第1話
空には灰色の雲ばかり。
地面は煤けた色の砂だらけ。
そんな世界の中心に、雲を突き抜けるほど高い真っ白な塔がありました。
私たちは、意識を持った瞬間からその塔を目指して歩き、塔を登らなければなりません。
その理由は誰も知りません。
煤けた砂によって汚れたローブを纏い、食べ物も飲み物も無く、飢えと乾きに苦しみながら歩く。
苦しみに耐えらえず、煤けた砂に倒れる人がいます。
みんなはその人に群がり、貴重な食べ物を得ます。
お肉は、おなかを満たすため。
血は、渇きを癒すため。
私は二人の大人に手を引かれ、一緒に塔を目指していました。
男の人は私を娘と呼び、自分をお父さんだと言っていました。
女の人は私を娘と呼び、自分をお母さんだと言っていました。
それが何を意味するのか分かりませんでしたが、この二人は私を塔まで運ぶ役目があるのだと理解しました。
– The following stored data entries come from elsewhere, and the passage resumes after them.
(* ===== verification/Custody.v ===== *)
(** * Custody transfer (src/dtn_custody.c)

    The custodian's address travels in a hop-by-hop option that is pushed in
    front of the payload.  The four functions of the file are modelled on the
    pbuf heap; the theorems relate them to [with_hbh], the packet that the
    header describes, and say on which packets the functions do not return or
    leave their buffers. *)

From S2P Require Import Prelude LinkedList Ip6Addr World Pbuf Ip6Hdr.

Definition IP6_NEXTH_HOPOPTS : Z := 0.
Definition CUSTODY_OPTION_TYPE : Z := 0x1E.
Definition HBH_OPT_HDR_LEN : Z := 24.

(** [struct hbh_hdr], packed. *)
Record hbh_hdr := mk_hbh {
  next_header : Z;
  hdr_ext_len : Z;
  opt_type : Z;
  opt_data_len : Z;
  hbh_addr : list Z;
  hbh_pad : list Z
}.
Definition hbh_bytes (h : hbh_hdr) : list Z :=
  [next_header h; hdr_ext_len h; opt_type h; opt_data_len h] ++ hbh_addr h ++ hbh_pad h.

Section custody.
Context `{Env}.

(** [p] is the caller's [*p]; the result is the C result and the new [*p]. *)
Definition dtn_add_custodian_option (p : option loc) (custodian : option ip6_addr)
  : M world (bool * option loc) :=
  match p, custodian with
  | Some orig, Some c =>
      old_nexth ← IP6H_NEXTH orig;
      orig_len ← IP6H_PLEN orig;
      let new_len := u16 (orig_len + HBH_OPT_HDR_LEN) in
      newp ← pbuf_alloc PBUF_RAW (IP6_HLEN + new_len) PBUF_RAM;
      match newp with
      | None => mret (false, p)
      | Some np =>
          hdr ← pread orig 0 IP6_HLEN;
          pwrite np 0 hdr;;
          IP6H_NEXTH_SET np IP6_NEXTH_HOPOPTS;;
          IP6H_PLEN_SET np new_len;;
          pwrite np IP6_HLEN
            (hbh_bytes (mk_hbh old_nexth (HBH_OPT_HDR_LEN / 8 - 1) CUSTODY_OPTION_TYPE 16
                               (ip6_bytes c) (replicate 4 0)));;
          nd ← pb_node orig;
          rest ← pread orig IP6_HLEN (pb_tot_len (n_val nd) - IP6_HLEN);
          pwrite np (IP6_HLEN + HBH_OPT_HDR_LEN) rest;;
          pbuf_free_m orig;;
          mret (true, Some np)
      end
  | _, _ => mret (false, p)
  end.

(** [while (nexth != HOPOPTS && nexth != NONE)]; the state is [nexth] and
    the offset of [ptr] from the start of the packet. *)
Definition extract_body (p : loc) (st : Z * Z) : M world (Z * Z + Z * Z) :=
  let '(nexth, ptr) := st in
  if (nexth =? IP6_NEXTH_HOPOPTS) || (nexth =? IP6_NEXTH_NONE) then mret (inr st)
  else
    nexth' ← pread8 p ptr;
    e ← pread8 p (ptr + 1);
    mret (inl (nexth', ptr + u8 ((e + 1) * 8))).

(** [custodian_out] is the memory of the output argument; its zone is left
    as it was. *)
Definition extract_with_fuel (fuel : nat) (p : option loc) (custodian_out : option ip6_addr)
  : M world (bool * option ip6_addr) :=
  match p, custodian_out with
  | Some l, Some out =>
      nexth ← IP6H_NEXTH l;
      r ← loop fuel (extract_body l) (nexth, IP6_HLEN);
      let '(nexth, ptr) := r in
      if negb (nexth =? IP6_NEXTH_HOPOPTS) then mret (false, custodian_out)
      else
        ty ← pread8 l (ptr + 2);
        if negb (ty =? CUSTODY_OPTION_TYPE) then mret (false, custodian_out)
        else
          dl ← pread8 l (ptr + 3);
          if negb (dl =? 16) then mret (false, custodian_out)
          else
            a ← pread l (ptr + 4) 16;
            mret (true, Some (ip6_addr_set_zone (zone out) (ip6_of_bytes a)))
  | _, _ => mret (false, custodian_out)
  end.
(** A round that makes progress moves [ptr] by at least eight bytes inside
    the buffer, so this fuel separates the runs that return from the ones
    that never do ([extract_fuel_enough]). *)
Definition extract_fuel : nat := Z.to_nat 70000.
Definition dtn_extract_custodian_option := extract_with_fuel extract_fuel.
ですが、二人は途中で倒れてしまい、動かなくなってしまいます。
私は二人へ呼びかけます。
「お父さん? お母さん?」
二人とも僅かに瞳を揺らし、小さく唇を動かすだけ。
私は錆びたナイフを手にして、感謝を捧げます。
「お肉と飲み物をいただきます」
ナイフでお母さんの腹部を刺します。
呻き声を上げましたが、動く気力もない様子です。
おなかから零れ出た血をチューチュー吸って渇きを癒します。
剥ぎ取ったお肉を、お母さんが着ていた汚れたローブに包みます。
全部は持ちきれませんが、何の問題もありません。
残ったお肉は他の人が持っていくでしょう。
お父さんは涙を流したあとを残して、もう動かず、返事はありません。
流れた涙は貴重な液体。
私は青色の目玉を刳り貫いて、口の中へと入れました。
コロコロと転がるお父さんの目玉は血よりもしょっぱくなく、あまり味がないです。
奥歯で噛むとぐにゅりと潰れて、あっという間に無くなってしまいます。食べ応えはありません。
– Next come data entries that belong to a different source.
(** An entry that is complete and not yet linked joins the store. *)
Lemma link_stores w w' ls recs st e p b r :
  stores w ls recs -> (length ls < 5)%nat -> w_storage w = Some st ->
  w_pbufs w !! p = None -> w_pbufs w' = <[p := Node b None]> (w_pbufs w) ->
  single (w_pbufs w') p b (r_data r) -> pb_ref b = 1 -> w_entries w !! e = None ->
  let ent := mk_entry (Some p) (r_dest r) (r_time r) (r_file r) in
  w_entries w' = <[e := Node ent None]> (w_entries w) -> w_storage w' = w_storage w ->
  exists w'', link_entry st e w' = Ret (tt, w'') /\ stores w'' (ls ++ [(e, ent)]) (recs ++ [r]) /\
    w_files w'' = w_files w' /\ rest_of w'' = rest_of w'.
Proof.
  intros Hst Hlen Hw Hp Hp' Hs Hr He ent He' Hs'.
  pose proof Hst as [(st0 & Hw0 & Hll & Hc) _ Hrep Hd]. rewrite Hw in Hw0. simplify_eq.
  assert (Hni : e ∉ ls.*1).
  { intros ([e' v] & Heq & Hin)%list_elem_of_fmap. simpl in Heq. subst e'.
    destruct (llist_elem _ _ _ _ _ Hll Hin). congruence. }
  destruct (link_entry_exec w' st0 ls e ent) as (w4 & Hl4 & (st' & Hst4 & Hll4 & Hc4 & _) & Hp4 & Hf4 & Hr4);
    try done; [congruence|rewrite He'; by apply llist_insert_fresh|rewrite He'; apply lookup_insert_eq|].
  exists w4. split_and!; [done| |done|done]. split.
  - eauto.
  - rewrite length_app. simpl. lia.
  - rewrite Hp4. rewrite Hp' in *. apply Forall2_app; [by apply entries_rep_fresh|].
    constructor; [|constructor]. exists p, b. done.
  - unfold entry_pbufs. rewrite fmap_app. apply NoDup_app. split_and!; [done| |apply NoDup_singleton].
    intros x Hx Hxq. apply list_elem_of_singleton in Hxq. simpl in Hxq. subst x.
    destruct (entries_rep_live _ _ _ _ Hrep Hx). congruence.
Qed.

Lemma load_dir_spec names w ls recs n :
  stores w ls recs -> (length ls < 5)%nat -> files_ok w ->
  wp (load_dir names n) w (fun r w' => exists ls' recs', stores w' (ls ++ ls') (recs ++ recs') /\
    r = n + Z.of_nat (length ls') /\ w_files w' = w_files w /\ rest_of w' = rest_of w).
Proof.
  revert w ls recs n. induction names as [|d names IH]; intros w ls recs n Hst Hlen Hf; simpl.
  { apply wp_ret. exists [], []. rewrite !app_nil_r. split_and!; try done. simpl. lia. }
  destruct (negb _); [by apply IH|]. apply wp_bind, wp_get, wp_bind.
  pose proof Hst as [(st & Hw & Hll & Hc) _ _ _]. eapply wp_lift; [by rewrite Hw|].
  destruct (_ <? _); [by apply IH|]. apply wp_bind. eapply (wp_load w st); [done|done| |].
  - intros w' Hu Hf' _. eapply wp_mono.
    + apply (IH w' ls recs n); [by eapply unchanged_stores|done|unfold files_ok; by rewrite Hf'].
    + cbn beta. intros r w'' (ls' & recs' & ? & ? & Hf'' & Hr''). exists ls', recs'.
      destruct Hu as (_ & _ & _ & Hu). split_and!; [done|done|congruence|congruence].
  - cbv zeta. intros w1 content p b e Hcn Hp Hp1 Hs Hr He He1 Hs1 Hf1 Hr1. apply wp_bind.
    destruct (link_stores w w1 ls recs st e p b
      (mk_rec (pfh_original_dest (pfh_of_bytes content)) (timestamp (pfh_of_bytes content)) _ _)
      Hst Hlen Hw Hp Hp1 Hs Hr He He1 Hs1) as (w2 & Hl & Hst2 & Hf2 & Hr2).
    eapply wp_exec; [exact Hl|].
    replace (u64 (stored_packets_count st + 1)) with (Z.of_nat (length ls + 1))
      by (rewrite Hc; unfold u64; rewrite Z.mod_small; lia).
    destruct (Z.leb_spec MAX_STORED_PACKETS (Z.of_nat (length ls + 1))) as [Hfull|Hroom];
      unfold MAX_STORED_PACKETS in *.
    + apply wp_ret. eexists [_], [_]. split_and!; [exact Hst2|done|congruence|congruence].
    + eapply wp_mono.
      * eapply IH; [exact Hst2|rewrite length_app; simpl; lia|unfold files_ok; by rewrite Hf2, Hf1].
      * cbn beta. intros r w3 (ls' & recs' & Hst3 & -> & Hf3 & Hr3). eexists (_ :: ls'), (_ :: recs').
        rewrite <-!app_assoc in Hst3. split_and!; [exact Hst3|simpl; lia|congruence|congruence].
Qed.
私は飲めるだけのお父さんの血を飲んで、塔を目指して歩いていきます。
ふと、二人はどうして、私の手を引いていたのだろう? どうして、私のそばにいたのだろう? どうして、私を守る役目を負っていたのだろう?
そんな疑問が浮かび、後ろを振り返ります。
動かなくなったお父さんとお母さんの周りには、たくさんの人々が群がっていました。
みんなもお肉と飲み物を手に入れたのでしょう。
これで、あの方々も塔を目指せます。